### REQUIRED ACTION
Your answer should be only the lines below from the one with "[try]/[catch]/[finally] can be" to the one with "(c =? 65279))%N.", repeated exactly, ends included.

*** EXCERPTED DATA Section Begins ***

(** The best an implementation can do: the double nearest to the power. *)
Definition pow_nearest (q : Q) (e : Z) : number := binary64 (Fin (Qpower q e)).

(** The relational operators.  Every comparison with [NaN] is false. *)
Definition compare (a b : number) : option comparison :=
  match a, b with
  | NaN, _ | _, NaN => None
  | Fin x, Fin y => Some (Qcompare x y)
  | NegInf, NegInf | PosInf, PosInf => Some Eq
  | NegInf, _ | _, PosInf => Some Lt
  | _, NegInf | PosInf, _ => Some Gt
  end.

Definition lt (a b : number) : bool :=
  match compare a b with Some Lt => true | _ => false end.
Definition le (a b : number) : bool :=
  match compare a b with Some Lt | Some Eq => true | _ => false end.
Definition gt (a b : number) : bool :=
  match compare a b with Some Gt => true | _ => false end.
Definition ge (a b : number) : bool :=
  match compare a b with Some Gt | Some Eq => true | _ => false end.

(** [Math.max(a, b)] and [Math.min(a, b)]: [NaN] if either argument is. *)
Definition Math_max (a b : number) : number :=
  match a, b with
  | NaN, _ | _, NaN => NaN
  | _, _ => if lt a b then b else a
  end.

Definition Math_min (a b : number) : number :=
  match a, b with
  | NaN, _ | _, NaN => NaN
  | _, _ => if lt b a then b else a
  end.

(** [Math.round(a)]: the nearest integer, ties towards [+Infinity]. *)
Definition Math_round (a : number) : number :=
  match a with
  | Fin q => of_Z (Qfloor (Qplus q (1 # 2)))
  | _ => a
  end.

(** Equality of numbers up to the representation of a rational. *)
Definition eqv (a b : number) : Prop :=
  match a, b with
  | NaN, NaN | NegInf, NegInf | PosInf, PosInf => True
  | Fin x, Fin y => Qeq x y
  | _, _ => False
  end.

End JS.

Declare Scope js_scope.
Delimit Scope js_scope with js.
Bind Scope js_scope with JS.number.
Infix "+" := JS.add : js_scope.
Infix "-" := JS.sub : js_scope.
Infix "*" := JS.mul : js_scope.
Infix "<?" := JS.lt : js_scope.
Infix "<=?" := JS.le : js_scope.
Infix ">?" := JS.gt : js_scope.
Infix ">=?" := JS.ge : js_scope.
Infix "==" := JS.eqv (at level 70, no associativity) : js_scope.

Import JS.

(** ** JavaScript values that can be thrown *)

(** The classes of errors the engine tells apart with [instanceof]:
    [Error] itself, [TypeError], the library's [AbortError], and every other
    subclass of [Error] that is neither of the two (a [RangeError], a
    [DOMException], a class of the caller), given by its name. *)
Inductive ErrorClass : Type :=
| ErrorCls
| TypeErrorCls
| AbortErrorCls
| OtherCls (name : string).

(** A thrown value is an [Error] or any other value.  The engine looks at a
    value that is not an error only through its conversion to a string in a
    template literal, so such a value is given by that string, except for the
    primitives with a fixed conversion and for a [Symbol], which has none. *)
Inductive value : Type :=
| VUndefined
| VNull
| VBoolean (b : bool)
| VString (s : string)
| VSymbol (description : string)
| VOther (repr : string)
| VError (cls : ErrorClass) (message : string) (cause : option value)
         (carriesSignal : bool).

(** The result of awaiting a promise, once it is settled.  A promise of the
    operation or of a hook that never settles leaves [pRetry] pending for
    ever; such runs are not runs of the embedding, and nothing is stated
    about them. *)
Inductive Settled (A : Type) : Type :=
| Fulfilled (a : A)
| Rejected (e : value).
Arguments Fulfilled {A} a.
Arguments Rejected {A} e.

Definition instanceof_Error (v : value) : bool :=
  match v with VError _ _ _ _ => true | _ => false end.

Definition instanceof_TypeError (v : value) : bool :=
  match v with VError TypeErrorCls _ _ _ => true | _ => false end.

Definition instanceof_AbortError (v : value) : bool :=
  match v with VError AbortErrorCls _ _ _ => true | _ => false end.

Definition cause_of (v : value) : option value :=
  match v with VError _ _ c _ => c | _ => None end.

*** EXCERPTED DATA Section Ends ***
*** EXCERPTED DATA Section Begins ***

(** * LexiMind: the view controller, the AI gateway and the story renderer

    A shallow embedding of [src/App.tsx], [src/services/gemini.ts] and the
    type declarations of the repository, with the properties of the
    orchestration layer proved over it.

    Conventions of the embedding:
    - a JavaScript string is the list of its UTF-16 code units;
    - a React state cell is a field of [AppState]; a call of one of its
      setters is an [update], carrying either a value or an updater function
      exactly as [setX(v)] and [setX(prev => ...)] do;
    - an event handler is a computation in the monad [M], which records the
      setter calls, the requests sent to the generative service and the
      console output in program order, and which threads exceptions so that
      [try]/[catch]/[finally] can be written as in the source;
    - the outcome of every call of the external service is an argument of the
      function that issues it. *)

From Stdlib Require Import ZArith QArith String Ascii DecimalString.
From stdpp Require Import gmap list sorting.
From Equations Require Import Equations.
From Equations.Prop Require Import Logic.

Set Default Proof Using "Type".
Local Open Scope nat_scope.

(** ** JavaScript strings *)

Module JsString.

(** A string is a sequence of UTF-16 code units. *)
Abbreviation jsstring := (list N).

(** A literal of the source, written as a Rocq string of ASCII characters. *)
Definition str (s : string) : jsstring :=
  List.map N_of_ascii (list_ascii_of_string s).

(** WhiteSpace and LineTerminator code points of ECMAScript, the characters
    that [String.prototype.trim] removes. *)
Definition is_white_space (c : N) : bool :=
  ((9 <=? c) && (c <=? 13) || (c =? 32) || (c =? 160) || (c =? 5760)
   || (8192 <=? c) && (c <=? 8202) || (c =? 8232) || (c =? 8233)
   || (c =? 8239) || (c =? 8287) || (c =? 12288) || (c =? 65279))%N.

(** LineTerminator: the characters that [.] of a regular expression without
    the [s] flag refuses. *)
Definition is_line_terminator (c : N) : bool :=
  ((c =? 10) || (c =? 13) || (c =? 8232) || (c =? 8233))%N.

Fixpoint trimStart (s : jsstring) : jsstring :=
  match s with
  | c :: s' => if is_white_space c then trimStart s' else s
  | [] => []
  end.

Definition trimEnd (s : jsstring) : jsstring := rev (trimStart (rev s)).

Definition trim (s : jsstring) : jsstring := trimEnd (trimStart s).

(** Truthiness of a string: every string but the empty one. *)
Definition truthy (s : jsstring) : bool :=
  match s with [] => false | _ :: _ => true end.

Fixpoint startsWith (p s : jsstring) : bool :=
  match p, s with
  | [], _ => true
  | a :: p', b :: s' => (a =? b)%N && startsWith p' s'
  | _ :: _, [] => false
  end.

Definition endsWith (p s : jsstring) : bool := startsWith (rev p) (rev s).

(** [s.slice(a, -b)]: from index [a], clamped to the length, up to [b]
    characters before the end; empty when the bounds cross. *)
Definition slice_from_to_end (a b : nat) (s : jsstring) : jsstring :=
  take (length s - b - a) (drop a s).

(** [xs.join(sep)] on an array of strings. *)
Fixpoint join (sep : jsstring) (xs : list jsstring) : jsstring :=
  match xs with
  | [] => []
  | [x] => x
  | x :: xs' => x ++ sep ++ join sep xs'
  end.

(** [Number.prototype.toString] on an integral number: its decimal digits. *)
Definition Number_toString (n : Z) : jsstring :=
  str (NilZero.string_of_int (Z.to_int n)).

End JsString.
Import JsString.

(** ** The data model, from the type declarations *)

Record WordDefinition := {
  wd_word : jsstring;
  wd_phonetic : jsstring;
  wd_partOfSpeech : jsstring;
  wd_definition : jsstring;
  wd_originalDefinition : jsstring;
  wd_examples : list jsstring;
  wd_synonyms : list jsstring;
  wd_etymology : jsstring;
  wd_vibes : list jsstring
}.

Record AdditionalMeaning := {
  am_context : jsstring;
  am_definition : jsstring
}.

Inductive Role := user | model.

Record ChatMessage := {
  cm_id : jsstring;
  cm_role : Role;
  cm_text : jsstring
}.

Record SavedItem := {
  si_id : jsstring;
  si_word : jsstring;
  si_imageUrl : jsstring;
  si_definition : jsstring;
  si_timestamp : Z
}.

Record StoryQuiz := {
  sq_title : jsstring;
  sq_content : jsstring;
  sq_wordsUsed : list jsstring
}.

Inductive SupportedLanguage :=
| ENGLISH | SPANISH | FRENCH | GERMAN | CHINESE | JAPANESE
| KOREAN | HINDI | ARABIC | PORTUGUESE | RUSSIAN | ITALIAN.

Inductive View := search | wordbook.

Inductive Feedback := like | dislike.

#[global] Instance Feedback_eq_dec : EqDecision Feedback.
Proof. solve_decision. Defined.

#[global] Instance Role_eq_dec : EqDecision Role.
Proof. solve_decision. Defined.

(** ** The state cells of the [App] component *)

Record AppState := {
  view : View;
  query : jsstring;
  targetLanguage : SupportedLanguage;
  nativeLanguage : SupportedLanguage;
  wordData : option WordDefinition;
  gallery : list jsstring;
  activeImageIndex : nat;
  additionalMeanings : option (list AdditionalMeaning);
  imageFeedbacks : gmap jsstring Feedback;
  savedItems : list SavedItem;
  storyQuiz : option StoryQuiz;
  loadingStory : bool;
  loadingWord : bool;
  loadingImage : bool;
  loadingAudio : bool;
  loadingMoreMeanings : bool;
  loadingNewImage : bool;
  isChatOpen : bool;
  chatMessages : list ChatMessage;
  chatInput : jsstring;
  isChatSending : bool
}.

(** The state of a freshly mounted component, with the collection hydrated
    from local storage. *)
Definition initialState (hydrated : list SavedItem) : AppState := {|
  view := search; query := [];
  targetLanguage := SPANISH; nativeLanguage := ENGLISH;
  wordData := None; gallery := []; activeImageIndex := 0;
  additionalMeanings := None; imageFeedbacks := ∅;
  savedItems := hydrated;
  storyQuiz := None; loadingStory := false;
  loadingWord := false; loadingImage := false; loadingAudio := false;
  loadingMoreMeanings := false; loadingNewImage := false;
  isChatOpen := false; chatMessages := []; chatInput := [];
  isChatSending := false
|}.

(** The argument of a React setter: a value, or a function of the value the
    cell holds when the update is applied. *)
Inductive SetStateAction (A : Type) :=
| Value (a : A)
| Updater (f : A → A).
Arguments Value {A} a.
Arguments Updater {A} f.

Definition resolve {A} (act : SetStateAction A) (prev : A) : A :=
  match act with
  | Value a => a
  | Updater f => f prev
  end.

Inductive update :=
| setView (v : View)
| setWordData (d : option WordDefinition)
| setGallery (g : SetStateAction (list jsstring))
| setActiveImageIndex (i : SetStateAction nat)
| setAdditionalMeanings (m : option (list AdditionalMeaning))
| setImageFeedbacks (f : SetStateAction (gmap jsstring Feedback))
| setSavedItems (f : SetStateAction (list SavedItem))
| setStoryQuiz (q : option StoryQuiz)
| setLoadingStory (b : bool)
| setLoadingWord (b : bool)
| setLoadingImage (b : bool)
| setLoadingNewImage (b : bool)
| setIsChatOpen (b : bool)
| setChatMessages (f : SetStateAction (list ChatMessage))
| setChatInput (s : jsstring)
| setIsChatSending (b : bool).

*** EXCERPTED DATA Section Ends ***

### TASK OUTPUT
      [try]/[catch]/[finally] can be written as in the source;
    - the outcome of every call of the external service is an argument of the
      function that issues it. *)

From Stdlib Require Import ZArith QArith String Ascii DecimalString.
From stdpp Require Import gmap list sorting.
From Equations Require Import Equations.
From Equations.Prop Require Import Logic.

Set Default Proof Using "Type".
Local Open Scope nat_scope.

(** ** JavaScript strings *)

Module JsString.

(** A string is a sequence of UTF-16 code units. *)
Abbreviation jsstring := (list N).

(** A literal of the source, written as a Rocq string of ASCII characters. *)
Definition str (s : string) : jsstring :=
  List.map N_of_ascii (list_ascii_of_string s).

(** WhiteSpace and LineTerminator code points of ECMAScript, the characters
    that [String.prototype.trim] removes. *)
Definition is_white_space (c : N) : bool :=
  ((9 <=? c) && (c <=? 13) || (c =? 32) || (c =? 160) || (c =? 5760)
   || (8192 <=? c) && (c <=? 8202) || (c =? 8232) || (c =? 8233)
   || (c =? 8239) || (c =? 8287) || (c =? 12288) || (c =? 65279))%N.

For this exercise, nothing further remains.